··· Data records

Record plic_handler := mkHandler { present : bool; hart_base : Z; enable_base : Z }.
Record plic := mkPlic { regs32 : gmap Z Z; plic_regs : Z; plic_handlers : plic_handler; completed : list Z }.

Definition readl (a : Z) : M plic Z := gets (fun s => default 0 (regs32 s !! a)).
Definition writel (v a : Z) : M plic unit :=
  modify (fun s => mkPlic (<[a := u32 v]> (regs32 s)) (plic_regs s) (plic_handlers s) (completed s)).

Definition plic_toggle (hwirq : Z) (enable : bool) : M plic unit :=
  h ← gets plic_handlers;
  let reg := enable_base h + hwirq / 32 * 4 in
  let hwirq_mask := u32 (Z.shiftl 1 (hwirq mod 32)) in
  v ← readl reg;
  if enable then writel (Z.lor v hwirq_mask) reg else writel (Z.ldiff v hwirq_mask) reg.

Definition plic_irq_unmask (hwirq : Z) : M plic unit :=
  r ← gets plic_regs;
  writel 1 (r + PRIORITY_BASE + hwirq * PRIORITY_PER_ID);;
  h ← gets plic_handlers;
  if present h then plic_toggle hwirq true else mret tt.

Definition plic_claim : M plic Z := h ← gets plic_handlers; readl (hart_base h + CONTEXT_CLAIM).
Definition plic_complete (hwirq : Z) : M plic unit :=
  h ← gets plic_handlers;
  writel hwirq (hart_base h + CONTEXT_CLAIM);;
  modify (fun s => mkPlic (regs32 s) (plic_regs s) (plic_handlers s) (completed s ++ [hwirq])).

······

### Instructions to follow
Every line above from the line with "writel 1 (r" to the line with "Definition plic_claim : M", inclusive, must be returned exactly; no other line belongs in the reply.

### Solution to the problem
  writel 1 (r + PRIORITY_BASE + hwirq * PRIORITY_PER_ID);;
  h ← gets plic_handlers;
  if present h then plic_toggle hwirq true else mret tt.

Definition plic_claim : M plic Z := h ← gets plic_handlers; readl (hart_base h + CONTEXT_CLAIM).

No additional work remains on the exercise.